Published: 4 September 2019| Version 1 | DOI: 10.17632/2j9t6p5m3d.1
Joseph Maes


In this study, a group of children (7−9 years; N = 108), adolescents (12−14 years; N = 112), and adults (17−23 years; N = 106) performed focal- and non-focal event-based prospective memory (EBPM) tasks, a time-based prospective memory (TBPM) task, and tasks measuring components of executive functioning, specifically working memory (running memory tasks differing in stimulus presentation time), response inhibition (go/no-go task), interference control (Stroop Color-Word task and flanker task), and task-switching ability (magnitude/parity judgment switching task). From these tasks, diverse standard performance (outcome) measures were derived, such as proportion of trials with a correct response, mean response times (RTs), interference scores (e.g., difference between RTs on incongruent and congruent trials), and switch cost (see target article for details). These outcome measures were used in analyses of variance, simple correlational, hierarchical regression, and mediation analyses to examine the predictive value of performance on the executive function tasks for explaining (age-related) performance differences on each of the three types of prospective memory task.

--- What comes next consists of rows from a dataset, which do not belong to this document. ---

(** ** The store (metrics/mod.rs) *)

Definition RING_CAPACITY : nat := 120.
Definition WEEK : Z := (7 * 86400)%Z.
Definition QUARTER : Z := (90 * 86400)%Z.
Abbreviation Sample := (Z * f64)%type.
Record Row : Type := { row_series : string; row_ts : Z; row_value : f64 }.
Inductive Table : Type := samples_1m | samples_1h.
#[export] Instance Table_eq_dec : EqDecision Table.
Proof. solve_decision. Defined.
Record Metrics : Type := {
  mt_ring : gmap string (list Sample);
  mt_raw : gmap string (Z * N);
  mt_minute_acc : gmap string (f64 * N);
  mt_hour_acc : gmap string (f64 * N);
  mt_1m : list Row;
  mt_1h : list Row }.
(** A fresh process over the tables it finds. *)
Definition init (rows_1m rows_1h : list Row) : Metrics :=
  {| mt_ring := ∅; mt_raw := ∅; mt_minute_acc := ∅; mt_hour_acc := ∅; mt_1m := rows_1m; mt_1h := rows_1h |}.
(** [while buf.len() > RING_CAPACITY { buf.pop_front() }]. *)
Fixpoint trim_front (buf : list Sample) : list Sample :=
  match buf with
  | [] => []
  | _ :: rest => if (RING_CAPACITY <? length buf)%nat then trim_front rest else buf
  end.
Definition accumulate (series : string) (value : f64) (acc : gmap string (f64 * N)) : gmap string (f64 * N) :=
  let '(sum, n) := default (f64_of_Z 0, 0) (acc !! series) in
  <[series := (f64_add sum value, (n + 1) mod 2 ^ 32)]> acc.
Definition push (series : string) (ts : Z) (value : f64) (m : Metrics) : Metrics := {|
  mt_ring := <[series := trim_front (default [] (mt_ring m !! series) ++ [(ts, value)])]> (mt_ring m);
  mt_raw := mt_raw m;
  mt_minute_acc := accumulate series value (mt_minute_acc m);
  mt_hour_acc := accumulate series value (mt_hour_acc m);
  mt_1m := mt_1m m; mt_1h := mt_1h m |}.
Definition rate (prev : option (Z * N)) (current : Z * N) : option f64 :=
  '(prev_ts, prev_value) ← prev;
  let '(ts, value) := current in
  if (ts <=? prev_ts)%Z || (value <? prev_value) then None
  else Some (f64_div (f64_of_N (value - prev_value)) (f64_of_Z (i64_sub ts prev_ts))).
Definition remember (series : string) (ts : Z) (value : N) (m : Metrics) : Metrics := {|
  mt_ring := mt_ring m; mt_raw := <[series := (ts, value)]> (mt_raw m); mt_minute_acc := mt_minute_acc m;
  mt_hour_acc := mt_hour_acc m; mt_1m := mt_1m m; mt_1h := mt_1h m |}.
Definition push_counter_scaled (series : string) (ts : Z) (value : N) (scale : f64) (m : Metrics) : Metrics :=
  let prev := mt_raw m !! series in
  let m := remember series ts value m in
  match rate prev (ts, value) with
  | Some rate => push series ts (f64_mul rate scale) m
  | None => m
  end.
Definition push_counter (series : string) (ts : Z) (value : N) (m : Metrics) : Metrics :=
  push_counter_scaled series ts value (f64_of_Z 1) m.
Definition ring_series (m : Metrics) (series : string) : list Sample := default [] (mt_ring m !! series).
Definition series_names (m : Metrics) : list string := sort (map_to_list (mt_ring m)).*1.
Definition latest_raw (m : Metrics) : gmap string N := snd <$> mt_raw m.
Definition acc_of (t : Table) (m : Metrics) : gmap string (f64 * N) :=
  match t with samples_1m => mt_minute_acc m | samples_1h => mt_hour_acc m end.
Definition rows_of (t : Table) (m : Metrics) : list Row := match t with samples_1m => mt_1m m | samples_1h => mt_1h m end.
Definition drained (t : Table) (m : Metrics) : Metrics := {|
  mt_ring := mt_ring m; mt_raw := mt_raw m;
  mt_minute_acc := match t with samples_1m => ∅ | samples_1h => mt_minute_acc m end;
  mt_hour_acc := match t with samples_1m => mt_hour_acc m | samples_1h => ∅ end;
  mt_1m := mt_1m m; mt_1h := mt_1h m |}.
Definition with_rows (t : Table) (rows : list Row) (m : Metrics) : Metrics := {|
  mt_ring := mt_ring m; mt_raw := mt_raw m; mt_minute_acc := mt_minute_acc m; mt_hour_acc := mt_hour_acc m;
  mt_1m := match t with samples_1m => rows | samples_1h => mt_1m m end;
  mt_1h := match t with samples_1m => mt_1h m | samples_1h => rows end |}.
Definition keep (t : Table) : Z := match t with samples_1m => WEEK | samples_1h => QUARTER end.
(** One average per series that was pushed to, in the order the map is drained in. *)
Definition averages (acc : gmap string (f64 * N)) : list (string * f64) :=
  (λ '(series, (sum, n)), (series, f64_div sum (f64_of_N n))) <$> List.filter (λ '(_, (_, n)), 0 <? n) (map_to_list acc).
(** [fault]: the error of the first statement that fails; the transaction is then
    rolled back. *)
Definition flush (fault : option string) (t : Table) (ts : Z) (m : Metrics) : result string unit * Metrics :=
  let avgs := averages (acc_of t m) in
  let m := drained t m in
  match fault with
  | Some e => (Err e, m)
  | None =>
      let rows := rows_of t m ++ ((λ '(series, avg), {| row_series := series; row_ts := ts; row_value := avg |}) <$> avgs) in
      (Ok tt, with_rows t (List.filter (λ r, negb (row_ts r <? i64_sub ts (keep t))%Z) rows) m)
  end.
(** [ORDER BY ts], a stable sort here. *)
Fixpoint insert_ts (r : Sample) (l : list Sample) : list Sample :=
  match l with [] => [r] | x :: l' => if (r.1 <=? x.1)%Z then r :: l else x :: insert_ts r l' end.
Definition history (fault : option string) (series : string) (since now : Z) (m : Metrics) : result string (list Sample) :=
  let t := if (i64_sub now since <=? WEEK)%Z then samples_1m else samples_1h in
  match fault with
  | Some e => Err e
  | None =>
      Ok (foldr insert_ts []
            ((λ r, (row_ts r, row_value r)) <$>
             List.filter (λ r, bool_decide (row_series r = series) && (since <=? row_ts r)%Z) (rows_of t m)))
  end.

The mediation analyses were performed focussing both on differences in prospective memory performances between and within the age groups. The between-age differences in focal EBPM and TBPM performance were mediated by tasks measuring working memory and/or inhibition. However, the within-age-group analyses only revealed working memory as significant mediator of TBPM performance in the adolescent group. Hence, which specific executive functions underlie age-related differences in prospective memory performances is importantly dependent on which specific age group(s) are examined. For each participant, the SPSS data file shows the corresponding gender, age, accuracy scores (proportion correct/incorrect responses) and/or mean RTs for the different tasks and outcome measures. The meaning of the columns is briefly described under variable viewlabel.